## Task item
Below this line is the material. Write out only its lines from the one containing "as [[_ E]|[(_ & _ & E)|(ns" through the one containing "data = ackMessage", both kept, exactly.

## Data section
· · · · · · ·
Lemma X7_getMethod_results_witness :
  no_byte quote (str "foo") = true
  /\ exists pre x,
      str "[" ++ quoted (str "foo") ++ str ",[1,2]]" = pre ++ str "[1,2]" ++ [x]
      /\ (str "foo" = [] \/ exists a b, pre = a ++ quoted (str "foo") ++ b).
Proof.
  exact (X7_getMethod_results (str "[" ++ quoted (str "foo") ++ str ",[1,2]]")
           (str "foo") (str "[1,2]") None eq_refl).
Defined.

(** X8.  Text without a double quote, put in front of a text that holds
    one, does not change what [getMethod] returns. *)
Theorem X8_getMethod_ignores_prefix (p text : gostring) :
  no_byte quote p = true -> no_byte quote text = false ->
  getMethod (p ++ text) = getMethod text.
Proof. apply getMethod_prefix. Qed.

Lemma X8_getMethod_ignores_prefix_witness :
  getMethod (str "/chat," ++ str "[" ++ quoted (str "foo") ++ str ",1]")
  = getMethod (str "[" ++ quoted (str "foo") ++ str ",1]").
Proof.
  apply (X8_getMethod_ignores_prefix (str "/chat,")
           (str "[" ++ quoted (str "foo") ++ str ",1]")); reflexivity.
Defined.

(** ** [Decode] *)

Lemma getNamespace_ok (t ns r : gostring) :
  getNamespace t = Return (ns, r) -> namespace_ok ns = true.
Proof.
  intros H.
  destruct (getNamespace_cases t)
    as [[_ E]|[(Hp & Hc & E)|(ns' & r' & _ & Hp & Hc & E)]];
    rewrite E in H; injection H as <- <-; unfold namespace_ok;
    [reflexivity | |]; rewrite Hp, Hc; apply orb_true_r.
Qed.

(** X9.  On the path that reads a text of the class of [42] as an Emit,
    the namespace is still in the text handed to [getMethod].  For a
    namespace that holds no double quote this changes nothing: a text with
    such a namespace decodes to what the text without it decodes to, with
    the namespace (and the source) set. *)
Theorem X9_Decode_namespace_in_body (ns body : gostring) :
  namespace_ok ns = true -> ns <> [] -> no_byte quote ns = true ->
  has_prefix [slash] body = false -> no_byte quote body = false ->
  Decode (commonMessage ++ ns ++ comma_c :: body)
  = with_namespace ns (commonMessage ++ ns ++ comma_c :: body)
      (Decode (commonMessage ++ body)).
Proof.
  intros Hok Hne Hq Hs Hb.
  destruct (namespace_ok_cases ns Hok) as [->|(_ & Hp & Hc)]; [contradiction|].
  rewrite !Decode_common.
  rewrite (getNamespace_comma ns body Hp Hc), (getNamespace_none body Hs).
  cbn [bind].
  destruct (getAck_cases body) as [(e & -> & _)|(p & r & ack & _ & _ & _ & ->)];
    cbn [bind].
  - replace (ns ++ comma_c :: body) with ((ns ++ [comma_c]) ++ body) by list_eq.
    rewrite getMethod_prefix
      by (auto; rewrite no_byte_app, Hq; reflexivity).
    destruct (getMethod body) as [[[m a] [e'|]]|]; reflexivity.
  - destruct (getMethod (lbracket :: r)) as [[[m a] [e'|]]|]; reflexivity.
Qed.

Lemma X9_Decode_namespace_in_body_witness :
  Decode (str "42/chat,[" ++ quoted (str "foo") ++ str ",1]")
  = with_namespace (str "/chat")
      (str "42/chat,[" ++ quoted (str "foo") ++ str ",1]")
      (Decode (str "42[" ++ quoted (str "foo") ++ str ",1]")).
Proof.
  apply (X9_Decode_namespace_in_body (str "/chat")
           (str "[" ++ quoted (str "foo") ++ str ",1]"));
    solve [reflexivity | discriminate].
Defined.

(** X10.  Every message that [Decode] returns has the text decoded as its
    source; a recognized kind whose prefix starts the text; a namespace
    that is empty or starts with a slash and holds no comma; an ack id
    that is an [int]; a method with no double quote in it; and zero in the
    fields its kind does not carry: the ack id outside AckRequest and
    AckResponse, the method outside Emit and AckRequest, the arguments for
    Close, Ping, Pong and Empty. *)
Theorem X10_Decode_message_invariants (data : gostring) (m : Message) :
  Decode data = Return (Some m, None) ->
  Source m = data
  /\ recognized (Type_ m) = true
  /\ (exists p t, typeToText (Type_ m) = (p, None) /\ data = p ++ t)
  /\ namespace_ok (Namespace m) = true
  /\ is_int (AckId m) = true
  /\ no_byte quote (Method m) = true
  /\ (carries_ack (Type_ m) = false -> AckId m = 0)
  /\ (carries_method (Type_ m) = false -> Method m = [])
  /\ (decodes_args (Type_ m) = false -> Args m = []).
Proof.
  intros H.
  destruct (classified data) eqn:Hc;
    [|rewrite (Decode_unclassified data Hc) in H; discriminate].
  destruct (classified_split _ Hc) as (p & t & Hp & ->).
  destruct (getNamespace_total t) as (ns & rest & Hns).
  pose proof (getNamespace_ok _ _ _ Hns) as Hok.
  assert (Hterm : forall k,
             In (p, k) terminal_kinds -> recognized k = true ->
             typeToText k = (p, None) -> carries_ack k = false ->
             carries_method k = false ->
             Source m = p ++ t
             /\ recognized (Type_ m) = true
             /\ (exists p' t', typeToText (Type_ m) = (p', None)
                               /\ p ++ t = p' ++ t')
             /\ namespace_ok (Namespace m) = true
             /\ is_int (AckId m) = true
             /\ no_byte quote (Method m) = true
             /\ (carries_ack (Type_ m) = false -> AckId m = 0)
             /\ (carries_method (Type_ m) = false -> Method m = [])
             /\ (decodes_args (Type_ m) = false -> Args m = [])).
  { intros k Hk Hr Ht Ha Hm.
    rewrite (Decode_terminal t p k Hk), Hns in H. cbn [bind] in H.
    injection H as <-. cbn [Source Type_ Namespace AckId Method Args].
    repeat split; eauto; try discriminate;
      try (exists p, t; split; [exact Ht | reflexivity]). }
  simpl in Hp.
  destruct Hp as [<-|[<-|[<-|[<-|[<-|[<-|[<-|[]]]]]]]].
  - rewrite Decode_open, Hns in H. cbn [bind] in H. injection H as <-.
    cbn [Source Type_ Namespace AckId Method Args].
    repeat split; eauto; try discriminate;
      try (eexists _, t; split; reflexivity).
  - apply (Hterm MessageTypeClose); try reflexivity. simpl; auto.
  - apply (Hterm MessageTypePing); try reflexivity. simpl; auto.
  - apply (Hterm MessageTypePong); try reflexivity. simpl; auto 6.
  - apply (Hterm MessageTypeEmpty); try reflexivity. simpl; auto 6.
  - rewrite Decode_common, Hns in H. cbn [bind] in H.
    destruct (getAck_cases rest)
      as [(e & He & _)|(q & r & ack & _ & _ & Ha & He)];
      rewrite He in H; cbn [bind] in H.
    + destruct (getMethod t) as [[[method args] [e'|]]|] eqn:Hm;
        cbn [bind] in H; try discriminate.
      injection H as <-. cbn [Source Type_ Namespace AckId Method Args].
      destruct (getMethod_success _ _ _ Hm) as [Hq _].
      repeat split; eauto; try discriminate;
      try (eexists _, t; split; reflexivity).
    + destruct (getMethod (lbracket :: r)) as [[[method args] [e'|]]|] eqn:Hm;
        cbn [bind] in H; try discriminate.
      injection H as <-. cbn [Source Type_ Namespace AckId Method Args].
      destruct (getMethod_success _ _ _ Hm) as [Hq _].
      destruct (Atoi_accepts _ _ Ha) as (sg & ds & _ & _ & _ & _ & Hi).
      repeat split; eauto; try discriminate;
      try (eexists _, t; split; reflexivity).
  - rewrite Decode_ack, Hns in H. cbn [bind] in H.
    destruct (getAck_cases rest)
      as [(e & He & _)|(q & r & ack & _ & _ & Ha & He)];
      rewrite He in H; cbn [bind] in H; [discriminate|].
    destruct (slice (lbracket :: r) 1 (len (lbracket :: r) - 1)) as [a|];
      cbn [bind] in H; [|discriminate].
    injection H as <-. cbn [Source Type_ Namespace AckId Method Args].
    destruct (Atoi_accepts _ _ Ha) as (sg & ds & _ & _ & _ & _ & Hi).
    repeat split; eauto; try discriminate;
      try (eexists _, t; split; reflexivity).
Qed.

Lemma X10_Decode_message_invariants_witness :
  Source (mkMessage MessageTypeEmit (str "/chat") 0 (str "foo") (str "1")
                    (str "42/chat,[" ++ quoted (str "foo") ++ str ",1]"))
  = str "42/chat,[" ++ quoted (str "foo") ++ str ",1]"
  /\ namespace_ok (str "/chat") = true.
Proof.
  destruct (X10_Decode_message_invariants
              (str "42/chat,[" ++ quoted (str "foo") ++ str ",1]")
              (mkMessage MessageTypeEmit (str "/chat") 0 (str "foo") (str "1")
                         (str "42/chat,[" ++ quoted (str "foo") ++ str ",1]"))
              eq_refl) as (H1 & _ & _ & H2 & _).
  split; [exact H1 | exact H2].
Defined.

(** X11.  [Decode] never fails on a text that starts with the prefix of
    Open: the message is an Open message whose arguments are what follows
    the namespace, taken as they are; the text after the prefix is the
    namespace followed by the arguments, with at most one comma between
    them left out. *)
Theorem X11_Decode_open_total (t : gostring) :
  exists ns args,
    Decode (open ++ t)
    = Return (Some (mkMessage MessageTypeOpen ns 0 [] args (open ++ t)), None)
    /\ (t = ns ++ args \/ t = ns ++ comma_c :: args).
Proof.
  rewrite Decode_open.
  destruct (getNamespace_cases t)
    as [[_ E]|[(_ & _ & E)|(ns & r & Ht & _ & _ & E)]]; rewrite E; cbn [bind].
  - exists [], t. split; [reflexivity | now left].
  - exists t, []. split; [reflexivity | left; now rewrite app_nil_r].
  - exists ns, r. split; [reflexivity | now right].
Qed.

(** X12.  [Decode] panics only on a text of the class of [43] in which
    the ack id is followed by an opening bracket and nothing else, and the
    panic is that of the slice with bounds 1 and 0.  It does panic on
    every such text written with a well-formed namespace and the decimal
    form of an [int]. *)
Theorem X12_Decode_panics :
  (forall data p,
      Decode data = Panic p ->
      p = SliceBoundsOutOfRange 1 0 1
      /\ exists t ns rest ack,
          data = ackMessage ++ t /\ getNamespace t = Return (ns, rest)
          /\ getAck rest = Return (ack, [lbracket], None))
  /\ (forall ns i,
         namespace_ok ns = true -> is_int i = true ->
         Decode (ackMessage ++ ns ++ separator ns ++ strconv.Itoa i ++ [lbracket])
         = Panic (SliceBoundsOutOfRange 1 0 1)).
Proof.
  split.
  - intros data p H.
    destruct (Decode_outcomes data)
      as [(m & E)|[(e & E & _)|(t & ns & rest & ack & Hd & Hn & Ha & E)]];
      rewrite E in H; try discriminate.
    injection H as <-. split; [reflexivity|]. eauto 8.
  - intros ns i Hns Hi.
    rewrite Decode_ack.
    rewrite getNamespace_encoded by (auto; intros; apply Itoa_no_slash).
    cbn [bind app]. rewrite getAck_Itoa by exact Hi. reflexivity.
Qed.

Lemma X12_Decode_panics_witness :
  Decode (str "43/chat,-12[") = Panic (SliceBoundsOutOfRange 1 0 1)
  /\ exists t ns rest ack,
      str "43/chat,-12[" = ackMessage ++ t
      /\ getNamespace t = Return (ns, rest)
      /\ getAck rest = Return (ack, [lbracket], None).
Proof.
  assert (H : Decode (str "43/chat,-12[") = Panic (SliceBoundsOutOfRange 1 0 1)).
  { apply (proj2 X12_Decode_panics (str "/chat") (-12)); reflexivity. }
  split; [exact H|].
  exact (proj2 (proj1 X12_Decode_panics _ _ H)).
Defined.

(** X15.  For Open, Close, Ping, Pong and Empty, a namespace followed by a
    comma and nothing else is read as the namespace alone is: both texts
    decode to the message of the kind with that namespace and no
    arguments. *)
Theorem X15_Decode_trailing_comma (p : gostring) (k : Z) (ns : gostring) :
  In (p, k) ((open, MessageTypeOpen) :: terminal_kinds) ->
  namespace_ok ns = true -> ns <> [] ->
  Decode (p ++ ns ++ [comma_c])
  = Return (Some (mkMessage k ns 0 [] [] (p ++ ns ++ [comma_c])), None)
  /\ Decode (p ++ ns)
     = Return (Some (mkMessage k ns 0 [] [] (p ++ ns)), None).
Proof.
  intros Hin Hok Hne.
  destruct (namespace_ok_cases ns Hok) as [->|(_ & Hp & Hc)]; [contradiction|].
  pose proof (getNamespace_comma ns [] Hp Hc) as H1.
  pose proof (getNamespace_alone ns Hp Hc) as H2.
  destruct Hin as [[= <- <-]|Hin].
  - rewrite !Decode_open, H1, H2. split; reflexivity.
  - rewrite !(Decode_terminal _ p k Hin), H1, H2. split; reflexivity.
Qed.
· · · · · · ·
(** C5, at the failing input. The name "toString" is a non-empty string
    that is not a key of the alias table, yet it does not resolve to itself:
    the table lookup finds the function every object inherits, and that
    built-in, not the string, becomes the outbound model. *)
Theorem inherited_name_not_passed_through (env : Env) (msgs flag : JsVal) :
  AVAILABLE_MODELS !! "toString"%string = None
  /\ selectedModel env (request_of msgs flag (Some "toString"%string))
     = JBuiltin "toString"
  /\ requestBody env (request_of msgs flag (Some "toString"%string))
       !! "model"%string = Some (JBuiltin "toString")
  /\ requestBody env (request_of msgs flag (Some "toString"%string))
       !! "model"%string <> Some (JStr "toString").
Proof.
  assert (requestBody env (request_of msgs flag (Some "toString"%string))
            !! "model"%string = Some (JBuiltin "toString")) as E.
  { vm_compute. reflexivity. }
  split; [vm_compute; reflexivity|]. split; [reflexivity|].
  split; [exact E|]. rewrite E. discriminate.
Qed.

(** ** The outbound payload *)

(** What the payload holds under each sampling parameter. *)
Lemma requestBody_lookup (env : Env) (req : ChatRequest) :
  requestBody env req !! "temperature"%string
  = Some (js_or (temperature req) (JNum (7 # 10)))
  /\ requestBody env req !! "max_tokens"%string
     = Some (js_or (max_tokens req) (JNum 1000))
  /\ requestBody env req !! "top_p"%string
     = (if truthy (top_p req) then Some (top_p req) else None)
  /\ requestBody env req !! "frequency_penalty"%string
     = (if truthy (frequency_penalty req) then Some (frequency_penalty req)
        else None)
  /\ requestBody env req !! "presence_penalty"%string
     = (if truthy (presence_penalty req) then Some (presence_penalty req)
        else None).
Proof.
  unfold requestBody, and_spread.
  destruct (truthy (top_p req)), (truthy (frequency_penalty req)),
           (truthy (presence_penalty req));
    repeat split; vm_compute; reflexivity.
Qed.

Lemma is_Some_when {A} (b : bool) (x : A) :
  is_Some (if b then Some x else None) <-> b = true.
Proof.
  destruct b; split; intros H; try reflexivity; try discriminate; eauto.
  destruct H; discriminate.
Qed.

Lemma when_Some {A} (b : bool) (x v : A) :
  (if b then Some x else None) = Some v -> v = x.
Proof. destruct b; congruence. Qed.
· · · · · · ·
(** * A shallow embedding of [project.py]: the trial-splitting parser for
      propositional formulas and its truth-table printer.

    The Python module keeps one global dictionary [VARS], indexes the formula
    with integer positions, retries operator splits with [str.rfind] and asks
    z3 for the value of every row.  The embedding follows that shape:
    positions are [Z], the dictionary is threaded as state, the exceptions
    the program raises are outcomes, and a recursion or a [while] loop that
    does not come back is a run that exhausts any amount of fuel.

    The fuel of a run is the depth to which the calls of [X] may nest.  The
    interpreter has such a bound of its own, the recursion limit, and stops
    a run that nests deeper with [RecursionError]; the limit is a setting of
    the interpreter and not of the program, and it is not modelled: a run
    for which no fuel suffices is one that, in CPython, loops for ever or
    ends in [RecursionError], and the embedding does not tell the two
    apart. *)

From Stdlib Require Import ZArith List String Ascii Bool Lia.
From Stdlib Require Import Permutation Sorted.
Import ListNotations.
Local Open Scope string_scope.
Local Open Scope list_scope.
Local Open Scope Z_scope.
· · · · · · ·
## Answer to the problem
    as [[_ E]|[(_ & _ & E)|(ns & r & Ht & _ & _ & E)]]; rewrite E; cbn [bind].
  - exists [], t. split; [reflexivity | now left].
  - exists t, []. split; [reflexivity | left; now rewrite app_nil_r].
  - exists ns, r. split; [reflexivity | now right].
Qed.

(** X12.  [Decode] panics only on a text of the class of [43] in which
    the ack id is followed by an opening bracket and nothing else, and the
    panic is that of the slice with bounds 1 and 0.  It does panic on
    every such text written with a well-formed namespace and the decimal
    form of an [int]. *)
Theorem X12_Decode_panics :
  (forall data p,
      Decode data = Panic p ->
      p = SliceBoundsOutOfRange 1 0 1
      /\ exists t ns rest ack,
          data = ackMessage ++ t /\ getNamespace t = Return (ns, rest)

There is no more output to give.